Some people believe you need to use lower weights and do higher rep training when you are trying to drop body fat. I've also heard you will lose a lot of strength whilst dieting. For the purpose of this article I am referring to anything over 10 reps as being higher reps.
As a powerlifter it's very important to me that I keep my strength while dieting. By keeping myself in a calorie deficit through diet and increased activity levels I am able to drop body fat and maintain my strength. Maintaining my strength is done by lifting heavier weights for less reps as opposed to increasing my reps.
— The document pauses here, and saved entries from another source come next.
Lemma even_fair : fair Nat.even.
Proof.
  intros k. destruct (Nat.even k) eqn:E; [by exists k|]. exists (S k). split; [lia|].
  by rewrite Nat.even_succ, <- Nat.negb_even, E.
Qed.

(** Once the escalation is exhausted nothing is due, and only time moves. *)
Definition rest : nat := 32.
Definition rest_db : db := Eval vm_compute in data (now (run_fair rest)).

Definition after_sleep : M db bool := let! _ := tick_ in Ret false.

Definition resting (s : service) : Prop :=
  data (now s) = rest_db /\ others s = [Ret tt] /\ (34 <= tick (now s))%nat
  /\ (loop s = Ret false \/ loop s = round \/ loop s = after_sleep).

Lemma resting_next k s : resting s ->
  resting (next k s) /\ (tick (now s) + (if Nat.even k then 0 else 1) <= tick (now (next k s)))%nat.
Proof.
  destruct s as [l ps [t d]]. intros (Hd & Ho & Ht & Hl). cbn [data now others loop tick] in *. subst d ps.
  unfold next. destruct (Nat.even k).
  - destruct Hl as [-> |[-> | ->]].
    + split; [|simpl; lia]. split_and!; [done|done|done|right; by left].
    + split; [|simpl; lia]. split_and!; [done|done|simpl; lia|right; by right].
    + split; [|simpl; lia]. split_and!; [done|done|simpl; lia|by left].
  - split; [|simpl; lia]. split_and!; [done|done|simpl; lia|done].
Qed.

Lemma rests n : resting (run_fair (rest + n)) /\ (Nat.div2 n <= tick (now (run_fair (rest + n))))%nat.
Proof.
  assert (resting (run_fair (rest + n)) /\
    (n + (if Nat.even n then 2 else 1) <= 2 * tick (now (run_fair (rest + n))))%nat) as [Hr Hn].
  { induction n as [|n [Hr Hn]].
    - split; [|vm_compute; lia].
      split; [vm_compute; reflexivity|]. split; [vm_compute; reflexivity|].
      split; [vm_compute; lia|]. left. vm_compute. reflexivity.
    - rewrite Nat.add_succ_r. cbn [run_fair]. destruct (resting_next (rest + n) _ Hr) as [Hr' Ht].
      split; [done|]. rewrite Nat.even_add in Ht. change (Nat.even rest) with true in Ht.
      rewrite Nat.even_succ, <- Nat.negb_even. clear -Hn Ht.
      generalize dependent (tick (now (next (rest + n) (run_fair (rest + n))))). intros t'.
      generalize dependent (tick (now (run_fair (rest + n)))). intros t Hn. cbn [Bool.eqb].
      destruct (Nat.even n); cbn [negb]; intros Ht; lia. }
  split; [done|]. rewrite Nat.div2_div. apply Nat.Div0.div_le_upper_bound. lia.
Qed.

(** The store is sound when these checks pass. *)
Definition checked (w : world db) : bool :=
  forallb (fun s => int4_ok (EscalationState.CurrentTier s)) (states (data w))
  && forallb (fun h => existsb (fun n => String.eqb (EscalationHistory.ID h) (@uuid_at P n)) (seq 0 (tick w)))
       (history (data w))
  && (length (states (data w)) <=? 50)%nat.

Lemma checked_sound w : checked w = true -> @sound_store P w.
Proof.
  intros [[Hr Hh]%andb_prop Hl%Nat.leb_le]%andb_prop. rewrite forallb_forall in Hr, Hh. split.
  - intros s Hs%list_elem_of_In. split; [done|]. split; [done|by apply Hr].
  - intros t h Ht Hin%list_elem_of_In E. apply Hh, existsb_exists in Hin as (n & Hn%in_seq & En%String.eqb_eq).
    rewrite E in En. apply (demo_uuid_inj []) in En. lia.
  - etransitivity; [apply List.filter_length_le|done].
Qed.

Lemma checked_later t t' d : (t <= t')%nat -> checked (World t d) = true -> checked (World t' d) = true.
Proof.
  unfold checked. cbn [tick data]. intros Ht [[-> Hh]%andb_prop ->]%andb_prop. rewrite andb_true_r. cbn [andb].
  rewrite forallb_forall in Hh |- *. intros h Hin. apply existsb_exists. apply Hh, existsb_exists in Hin as (n & Hn & E).
  exists n. split; [|done]. apply in_seq in Hn. apply in_seq. lia.
Qed.

Lemma run_fair_sound k : @sound_store P (now (run_fair k)).
Proof.
  apply checked_sound. destruct (Nat.lt_ge_cases k rest) as [Hk|Hk].
  - assert (forallb (fun k => checked (now (run_fair k))) (seq 0 rest) = true) as Hc by (vm_compute; reflexivity).
    rewrite forallb_forall in Hc. apply Hc, in_seq. lia.
  - replace k with (rest + (k - rest))%nat by lia. destruct (rests (k - rest)) as [(Hd & _ & Ht & _) _].
    destruct (now (run_fair (rest + (k - rest)))) as [t d]. cbn [data tick] in *. subst d.
    apply (checked_later 34); [done|]. vm_compute. reflexivity.
Qed.

Lemma run_fair_time : @time_passes db P run_fair.
Proof.
  intros deadline. exists (rest + 2 * Z.to_nat deadline)%nat. intros k Hk.
  replace k with (rest + (k - rest))%nat by lia. destruct (rests (k - rest)) as [_ Ht].
  assert (Z.to_nat deadline <= tick (now (run_fair (rest + (k - rest)))))%nat as Hn.
  { etransitivity; [|exact Ht]. rewrite Nat.div2_div. apply Nat.div_le_lower_bound; lia. }
  cbn [now_at P demo_platform]. unfold Second. lia.
Qed.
It’s important to make sure you train your muscles hard while dieting to force the body to retain as much muscle as possible. Whilst dieting your main concern should be to retain muscle and drop fat, training hard will improve your chances of minimising muscle loss. I’m certainly not saying you can't train hard with lighter weights, I just prefer to use heavier loads to maintain my strength and let the diet and cardio do the rest.
Also I'm not saying higher rep training will not work to help you drop body fat because it will if you are in a calorie deficit. However, because a lot of people go down this route they will end up losing strength but they don't understand the relationship between their training and results. It's not the diet making them weaker it's their training. Your training should always be specific to your goals. You wouldn’t train for a 10k race if you wanted to get better at sprinting would you?
If you try and drop fat slowly, decreasing your calorie deficit over a matter of weeks and months you should be able to maintain the majority of your hard earned strength.